[EXERCISE REQUIREMENTS] Whenever a line of the entries below holds the string "forall", copy that line and return it.
---------- EXERCISE MATERIALS ----------
(* ===== verification/AccountsProps.v ===== *)
(** * Properties of the account state machine

    Refinement of the abstract ledger, the invariant of every reachable
    manager, conservation of money, settlement and solvency, and the history
    cursor.  [good], [abs] and the abstract operations are those of
    [AccountsRefine] and [LedgerSpec]. *)

From S2P Require Import Prelude Core Uint128 Balance Heap Expiry Accounts LedgerSpec AccountsRefine.

(** ** Operations as steps *)

(** The manager's public mutations as the loop performs them: an accepted
    transfer, a refused one, and the clock followed by an expiry.  The ID of a
    new hold is not open, which the batch validation enforces. *)
Inductive step (m : AccountManager) : AccountManager -> Prop :=
| step_create a : amounts_wf a -> (Create a m).2 = Ok tt -> step m (Create a m).1
| step_apply t : wf_transfer t -> m_pending m !! t_ID t = None \/ isPending t = false ->
    (ApplyTransferState t m).2 = Ok tt -> step m (ApplyTransferState t m).1
| step_refuse t e : checkTransfer m t = Err e -> step m (ApplyTransferState t m).1
| step_clock now : step m (SetClock now m)
| step_expire : step m (CloseExpired m).

(** Every account's posted debits are covered by its posted credits. *)
Definition solvent (m : AccountManager) : Prop :=
  forall id a, l_accounts (abs m) !! id = Some a -> vPD a <= vPC a.
(** Even when every open debit hold is settled. *)
Definition covered (m : AccountManager) : Prop :=
  forall id a, l_accounts (abs m) !! id = Some a -> vPD a + vHD a <= vPC a.

(** The pages a client reads with [AccountTransfers], each starting after the
    last transfer of the one before. *)
Fixpoint read_pages (fuel : nat) (m : AccountManager) (acc cursor : ID) (limit : Z) : list Transfer :=
  match fuel with
  | O => []
  | S fuel' =>
      let page := AccountTransfers m acc cursor limit in
      match last page with
      | None => []
      | Some t => page ++ read_pages fuel' m acc (t_ID t) limit
      end
  end.

(** ** Helper lemmas *)

Lemma apply_run m t : good m -> wf_transfer t -> fresh_hold t (abs m) ->
  match checkTransfer m t with
  | Err e => ApplyTransferState t m = (m, Err e)
  | Ok x => applies t x m
  end.
Proof.
  intros Hg Hw Hfr. destruct (checkTransfer m t) as [x|e] eqn:E.
  - by apply apply_checked.
  - unfold ApplyTransferState, sbind, sget, slift. by rewrite E.
Qed.

Lemma limit_in128_dec z : Decision (in128 z).
Proof. unfold in128. apply _. Qed.

Lemma fits_dec dr cr p q A : fits dr cr p q A \/ ~ fits dr cr p q A.
Proof.
  unfold fits. destruct (A !! dr) as [d|]; destruct (A !! cr) as [c|].
  all: try destruct (limit_in128_dec (vPD d + p)), (limit_in128_dec (vHD d + q)).
  all: try destruct (limit_in128_dec (vPC c + p)), (limit_in128_dec (vHC c + q)).
  all: try (left; split; intros ? [= <-]; done).
  all: right; intros [H1 H2]; try specialize (H1 d eq_refl); try specialize (H2 c eq_refl); tauto.
Qed.

Lemma apply_Ok_inv m t m' : good m -> wf_transfer t -> fresh_hold t (abs m) ->
  ApplyTransferState t m = (m', Ok tt) ->
  exists v, allowed v t (abs m) /\ effect_fits v t (abs m) /\ good m' /\ abs m' = spec_apply v t (abs m).
Proof.
  intros Hg Hw Hfr E. pose proof (apply_run m t Hg Hw Hfr) as R.
  destruct (checkTransfer m t) as [x|e] eqn:EC; [|congruence].
  destruct (checkTransfer_Ok m t Hg Hw x EC) as [Wx Ha]. destruct R as [Hyes Hno].
  exists (val x). split; [done|].
  assert (Hf : effect_fits (val x) t (abs m)).
  { unfold effect_fits in *. destruct (effect (val x) t (abs m)) as [[[dr cr] p] q].
    destruct (fits_dec dr cr p q (l_accounts (abs m))) as [|Hn]; [done|].
    destruct (Hno Hn) as (? & ? & ?). congruence. }
  split; [done|]. destruct (Hyes Hf) as (m1 & E1 & Hs1 & A1).
  rewrite E in E1. injection E1 as <-. split; [|done]. split; [done|].
  rewrite A1. destruct Hg as [_ HI]. by apply inv_apply.
Qed.

Lemma run_Ok {S E} (c : S * result unit E) : c.2 = Ok tt -> c = (c.1, Ok tt).
Proof. destruct c as [? []]; simpl; [intros [= ->]; done|done]. Qed.

Lemma fresh_pending t m : m_pending m !! t_ID t = None \/ isPending t = false -> fresh_hold t (abs m).
Proof. intros [E|E] HP; [by apply pending_None|congruence]. Qed.

Lemma step_good m m' : good m -> step m m' -> good m'.
Proof.
  intros Hg [a Ha E%run_Ok|t Hw Hfr%fresh_pending E%run_Ok|t e E|now|].
  - pose proof (Create_ok a m Hg Ha) as C. destruct (l_accounts (abs m) !! a_ID a); [congruence|].
    destruct C as (m2 & E2 & ? & _). rewrite E in E2. by injection E2 as ->.
  - by destruct (apply_Ok_inv m t _ Hg Hw Hfr E) as (v & _ & _ & ? & _).
  - unfold ApplyTransferState, sbind, sget, slift. by rewrite E.
  - apply (SetClock_ok now m Hg).
  - by apply (CloseExpired_loop_ok (length (m_expiry m)) m Hg).
Qed.

(** ** A small ledger for the witnesses *)

Definition idn (n : Z) : ID := be_bytes 16 n.
Definition acct (n pc : Z) : Account :=
  mkAccount (idn n) (zeros 4) 1 0 0 (zeros 16) zero128 (FromUint64 pc) zero128 zero128.
Definition xfer (n d c amount timeout flags : Z) : Transfer :=
  mkTransfer (idn n) (idn d) (idn c) (FromUint64 amount) (zeros 32) (zeros 16) 100 timeout 1 0 flags.
Definition demo0 : AccountManager := (Create (acct 2 0) (Create (acct 1 100) NewAccountManager).1).1.
(** A hold of 60 from account 1 to account 2, with a deadline at 150. *)
Definition demo1 : AccountManager := (ApplyTransferState (xfer 7 1 2 60 50 TransferFlagPending) demo0).1.

Lemma idn_length n : length (idn n) = 16%nat.
Proof. apply length_be_bytes. Qed.

Lemma xfer_wf n d c v timeout flags : is_u64 v -> is_u64 timeout -> is_u32 flags ->
  wf_transfer (xfer n d c v timeout flags).
Proof.
  intros. constructor; simpl; try done; try apply idn_length; auto with ledger.
Qed.
Lemma acct_amounts n pc : is_u64 pc -> amounts_wf (acct n pc).
Proof. intros. repeat split; simpl; done || lia || apply H. Qed.

Lemma demo0_good : good demo0.
Proof.
  unfold demo0. eapply step_good; [eapply step_good; [apply NewAccountManager_good|]|].
  - apply (step_create _ (acct 1 100)); [by apply acct_amounts|]. vm_compute. reflexivity.
  - apply (step_create _ (acct 2 0)); [by apply acct_amounts|]. vm_compute. reflexivity.
Qed.
Lemma demo1_good : good demo1.
Proof.
  eapply step_good; [apply demo0_good|].
  apply (step_apply _ (xfer 7 1 2 60 50 TransferFlagPending)); [by apply xfer_wf|left|];
    vm_compute; reflexivity.
Qed.

(** ** Properties *)

(** C2. [checkTransfer] accepts exactly the operations the abstract ledger
    allows, and returns the amount a settlement moves. *)
Theorem check_iff_allowed m t x : good m -> wf_transfer t ->
  checkTransfer m t = Ok x <-> wf128 x /\ allowed (val x) t (abs m).
Proof.
  intros Hg Hw. split; [by apply checkTransfer_Ok|]. intros [Wx Ha].
  destruct (checkTransfer_total m t Hg Hw _ Ha) as (y & Ey & Wy & Vy).
  by rewrite Ey, (val_inj y x).
Qed.

Lemma check_iff_allowed_witness :
  checkTransfer demo1 (xfer 7 0 0 25 0 TransferFlagPostPending) = Ok (FromUint64 25)
  /\ allowed (val (FromUint64 25)) (xfer 7 0 0 25 0 TransferFlagPostPending) (abs demo1).
Proof.
  assert (Hw : wf_transfer (xfer 7 0 0 25 0 TransferFlagPostPending)) by (by apply xfer_wf).
  assert (E : checkTransfer demo1 (xfer 7 0 0 25 0 TransferFlagPostPending) = Ok (FromUint64 25))
    by (vm_compute; reflexivity).
  split; [exact E|].
  exact (proj2 (proj1 (check_iff_allowed demo1 _ (FromUint64 25) demo1_good Hw) E)).
Defined.

(** C1. [ApplyTransferState] implements the abstract operation: a refused
    transfer changes nothing, an accepted one whose four amounts fit in 128
    bits succeeds and reaches the state the specification computes, and the
    only failure after the check is a balance overflow. *)
Theorem apply_refines m t : good m -> wf_transfer t -> fresh_hold t (abs m) ->
  match checkTransfer m t with
  | Err e => ApplyTransferState t m = (m, Err e)
  | Ok x =>
      (effect_fits (val x) t (abs m) ->
       exists m', ApplyTransferState t m = (m', Ok tt) /\ good m'
         /\ abs m' = spec_apply (val x) t (abs m))
      /\ (~ effect_fits (val x) t (abs m) ->
          exists m' id, ApplyTransferState t m = (m', Err (ErrBalanceOverflow id)))
  end.
Proof.
  intros Hg Hw Hfr. pose proof (apply_run m t Hg Hw Hfr) as R.
  destruct (checkTransfer m t) as [x|e] eqn:EC; [|done]. destruct R as [Hyes Hno]. split; [|done].
  intros Hf. destruct (Hyes Hf) as (m' & E & _).
  destruct (apply_Ok_inv m t m' Hg Hw Hfr E) as (v & Ha & _ & Hg' & A).
  destruct (checkTransfer_Ok m t Hg Hw x EC) as [_ Ha'].
  rewrite (allowed_unique _ _ _ _ Ha Ha') in A. eauto.
Qed.

Lemma apply_refines_witness :
  ApplyTransferState (xfer 8 2 1 5 0 0) demo1
    = (demo1, Err (ErrInsufficientFunds (idn 2) zero128 (FromUint64 5))).
Proof.
  assert (Hw : wf_transfer (xfer 8 2 1 5 0 0)) by (by apply xfer_wf).
  pose proof (apply_refines demo1 (xfer 8 2 1 5 0 0) demo1_good Hw ltac:(done)) as H.
  assert (E : checkTransfer demo1 (xfer 8 2 1 5 0 0)
    = Err (ErrInsufficientFunds (idn 2) zero128 (FromUint64 5))) by (vm_compute; reflexivity).
  rewrite E in H. exact H.
Defined.

(** [CloseExpired] closes exactly the holds whose deadline has passed on
    the logical clock, returns what they reserved on both accounts, changes
    nothing else, and its loop ends with the work done. *)
Theorem close_expired_refines m : good m ->
  good (CloseExpired m) /\ abs (CloseExpired m) = spec_close_expired (abs m).
Proof. intros Hg. by apply (CloseExpired_loop_ok (length (m_expiry m)) m Hg). Qed.

Lemma close_expired_refines_witness :
  abs (CloseExpired (SetClock 150 demo1)) = spec_close_expired (abs (SetClock 150 demo1))
  /\ m_pending (CloseExpired (SetClock 150 demo1)) !! idn 7 = None
  /\ m_pending (CloseExpired (SetClock 149 demo1)) !! idn 7 = Some 0%nat.
Proof.
  split; [|split; vm_compute; reflexivity].
  apply (close_expired_refines (SetClock 150 demo1)). apply SetClock_ok, demo1_good.
Defined.

(** The pending amounts of every account are those it was created with plus
    the open holds on it. *)
Definition holds_exact (O : gmap ID Account) (L : Ledger) : Prop :=
  forall id a, l_accounts L !! id = Some a -> exists a0, O !! id = Some a0
    /\ vHD a = vHD a0 + held_debits id (l_holds L) /\ vHC a = vHC a0 + held_credits id (l_holds L).

Lemma exact_apply O v t L : inv L -> wf_transfer t -> fresh_hold t L -> allowed v t L -> effect_fits v t L ->
  holds_exact O L -> holds_exact O (spec_apply v t L).
Proof.
  intros HI Hw Hfr Ha Hf HE id a. pose proof (effect_spec v t L HI Hw Hfr Ha) as Hef.
  destruct (effect v t L) as [[[dr cr] p] q] eqn:Eq. rewrite (spec_apply_eq _ _ _ _ _ _ _ Eq).
  cbn [spec_record spec_move l_accounts l_holds]. destruct Hef as [Hne _ _ Hd Hc].
  rewrite lookup_move, (Hd id), (Hc id) by done. destruct (l_accounts L !! id) as [b|] eqn:Eb.
  2:{ intros E. exfalso. revert E. by repeat case_decide. }
  destruct (HE id b Eb) as (a0 & E0 & H1 & H2). intros E. exists a0. split; [done|].
  pose proof (shift_debit_vals p q b). pose proof (shift_credit_vals p q b). revert E.
  repeat case_decide; subst; try done; intros [= <-]; lia.
Qed.

Lemma exact_create O a L : inv L -> l_accounts L !! a_ID a = None -> holds_exact O L ->
  holds_exact (<[a_ID a := a]> O) (spec_create a L).
Proof.
  intros HI E HE id b. cbn [spec_create l_accounts l_holds]. destruct (held_absent _ _ HI E) as [H1 H2].
  intros [[<- <-]|[Hne Eb]]%lookup_insert_Some.
  - exists a. rewrite lookup_insert_eq. split; [done|]. lia.
  - rewrite lookup_insert_ne by done. by apply HE.
Qed.

Lemma exact_expired O L : holds_exact O L -> holds_exact O (spec_close_expired L).
Proof.
  intros HE id a. cbn [spec_close_expired l_accounts l_holds]. rewrite map_lookup_imap.
  destruct (l_accounts L !! id) as [b|] eqn:Eb; [|done]. intros [= <-].
  destruct (HE id b Eb) as (a0 & E0 & H1 & H2). exists a0. split; [done|].
  set (X := filter (fun kv => overdue (l_clock L) kv.2) (l_holds L)).
  pose proof (release_all_vals X id b). rewrite (held_debits_filter id (l_clock L)) in H1.
  rewrite (held_credits_filter id (l_clock L)) in H2. fold X in H1, H2. lia.
Qed.

(** A manager reached from the empty one, and its accounts as they were
    created. *)
Inductive reached : AccountManager -> gmap ID Account -> Prop :=
| reached_empty : reached NewAccountManager ∅
| reached_create m O a : reached m O -> amounts_wf a -> (Create a m).2 = Ok tt ->
    reached (Create a m).1 (<[a_ID a := a]> O)
| reached_apply m O t : reached m O -> wf_transfer t -> m_pending m !! t_ID t = None \/ isPending t = false ->
    (ApplyTransferState t m).2 = Ok tt -> reached (ApplyTransferState t m).1 O
| reached_refuse m O t e : reached m O -> checkTransfer m t = Err e -> reached (ApplyTransferState t m).1 O
| reached_clock m O now : reached m O -> reached (SetClock now m) O
| reached_expire m O : reached m O -> reached (CloseExpired m) O.

Lemma rtc_reached m : rtc step NewAccountManager m -> exists O, reached m O.
Proof.
  intros H. pattern m. eapply rtc_ind_r; [|..|exact H]; [exists ∅; constructor|].
  intros m1 m2 _ [a Ha Ec|t Hw Hfr Ec|t e Ec|now|] [O IH]; eexists; by econstructor.
Qed.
----------
[PROBLEM SOLUTION]
  forall id a, l_accounts (abs m) !! id = Some a -> vPD a <= vPC a.
  forall id a, l_accounts (abs m) !! id = Some a -> vPD a + vHD a <= vPC a.
  forall id a, l_accounts L !! id = Some a -> exists a0, O !! id = Some a0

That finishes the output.